Quantifying the randomness of number sequences has applications beyond the setting of the RNG task. For example, measures of randomness could potentially be used to assess whether participants’ responses to a task or questionnaire are provided thoughtfullyFootnote 2. It would be interesting to investigate whether and which measures of randomness are most effective in distinguishing between serious and nonserious responses. For example, in a lexical decision task in which words and nonwords are presented in random order, responses that deviate substantially from a random sequence likely indicate a violation of the instruction to categorize stimuli as being words versus nonwords, and a tendency to produce some kind of systematic pattern instead. The effectiveness of measures of randomness in detecting nonserious responding could be compared with existing approaches to detect repetitive patterns that are based on computing autocorrelations between subsequent responses. These latter methods are limited to some extent because they are only sensitive to specific regularities that have sometimes been found to characterize nonserious responses (Gottfried et al., 2022). To improve data quality in empirical investigations by identifying careless responses more reliably, established measures to detect nonserious responding could be supplemented or possibly even replaced with quantitative measures of randomness.

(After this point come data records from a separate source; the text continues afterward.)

(* ===== verification/_CoqProject ===== *)
-Q . S2P
Prelude.v
Split.v
System.v
Argv.v
Host.v
Detect.v
DetectProofs.v
ConfigDir.v
SlurmJobs.v
Archive.v
Manifest.v
Session.v
Transfer.v
Delivery.v
Wire.v
BackendFiles.v
SlurmLayout.v
SlurmArgs.v
Launch.v
Daemon.v
Handlers.v
FEIface.v
Requests.v
SlurmApp.v
SlurmAppProofs.v
PalsJobs.v
PalsApp.v
PalsProofs.v
SshSession.v
EproxyApp.v
SshApp.v
SshProofs.v
EproxyProofs.v
Paths.v
BeState.v
BeLayout.v
BePals.v
BeLib.v
BeProofs.v
BePmiProofs.v
BeOptions.v
BeDaemon.v
BeOptionProofs.v
BeDaemonProofs.v
BeCheck.v
LocalApp.v
LocalProofs.v
AlpsApp.v
AlpsProofs.v
DaemonProofs.v
AppRegistry.v
Client.v
LaunchProofs.v
DaemonExamples.v
RemoteDaemon.v
Registry.v
Iface.v
IfaceProofs.v
IfaceFuncs.v
IfaceExamples.v
FluxAPI.v
FluxApp.v
FluxProofs.v
Mpir.v
MpirProofs.v
MpirShim.v
ShimProofs.v
LdVal.v
HostNames.v
NamesProofs.v
Preload.v
PreloadProofs.v
FEOps.v
FEOpsProofs.v
DaemonStart.v
StartProofs.v
FileLines.v
Handles.v
Lemma takes_Execvp (argv : list string) : 0 ≤ f (SRun argv) → takes f (f (SRun argv)) (Execvp argv).
Proof.
  intros Hf. apply takes_weaken with (0 + (f (SRun argv) + 0)); [|lia].
  apply takes_bind; [apply takes_get|intros s|lia].
  destruct (c_output _ _); [|eapply takes_weaken; [apply takes_throw|lia]].
  apply takes_bind; [apply takes_emit|intros _; apply takes_ret|lia].
Qed.

Lemma takes_getExitStatus (argv : list string) : takes f 0 (getExitStatus argv).
Proof.
  intros s. unfold getExitStatus, mbind, M_bind, get.
  destruct (c_wait (sys_trace s) argv); cbn; lia.
Qed.

Lemma takes_runExitStatus (argv : list string) :
  0 ≤ f (SRun argv) → takes f (f (SRun argv)) (runExitStatus argv).
Proof.
  intros Hf s. unfold runExitStatus, mbind, M_bind, get.
  destruct (c_output (sys_trace s) argv); cbn; [|lia].
  destruct (c_wait _ argv); cbn; rewrite cost_snoc; lia.
Qed.
End Takes.

Lemma contains_char (c : ascii) (s : string) : contains (String c "") s = negb (no_char c s).
Proof.
  induction s as [|x s IH]; [done|]. cbn. rewrite IH, negb_andb. f_equal.
  destruct (decide (c = x)) as [->|Hn].
  - rewrite (bool_decide_false (x ≠ x)) by (intros Hx; by apply Hx). by rewrite bool_decide_true.
  - rewrite (bool_decide_true (x ≠ c)) by done. by rewrite bool_decide_false.
Qed.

In the present study, we did not examine measures of recurrence quantification analysis (Oomens et al., 2023) because principal component analyses show that even though only recurrence quantification analysis preserves all time-based information, recurrence quantification analysis and the measures proposed by Towse and Neil (1998) show a similar factorial structure (Oomens et al., 2015). Future research should further investigate the effectiveness of randomness measures in assessing changes in randomness over time, as these changes may reflect changes in the underlying cognitive processes (Oomens et al., 2023). Temporal changes in algorithmic complexity may improve our understanding of RNG task performance, as this measure strongly correlates with the perceived randomness of sequences (Gauvrit et al., 2016). Changes in algorithmic complexity could potentially indicate corresponding changes in information processing. Using measures of algorithmic complexity, such temporal changes have already been established for binary sequences (Biesaga et al., 2021; Biesaga & Nowak, 2024). Comparing recurrence quantification analysis and algorithmic complexity for binary sequences or for sequences based on a set size of three or more could provide additional insights into potential changes in the cognitive demands posed by RNG tasks over time. Furthermore, measures based on information theory could improve our understanding of how humans generate random numbers, as this approach has been shown to accurately reflect and to be sensitive to individual differences in pattern preferences (Schulz et al., 2021). Employing different types of randomness measures may therefore help to better understand the components underlying RNG performance.

In summary, we have compared a large collection of randomness measures for their usefulness in distinguishing between human-generated and random sequences, thereby establishing a validation criterion for judging the usefulness of a measure for identifying human behavior. These results are directly applicable to psychological research using RNG tasks. We find that some of the commonly used randomness measures are insensitive to the differences between human-generated and random sequences and are, therefore, not informative for characterizing human behavior. We also show that the sensitivity of many randomness measures can strongly depend on the sequence length used for analysis. On the other hand, some measures, such as the algorithmic complexity or the repetition gap score, showed high sensitivity to patterns indicative of human behavior for both short and long sequences. Taken together, these results can help guide practitioners in selecting the measures of randomness that are most appropriate for their research question.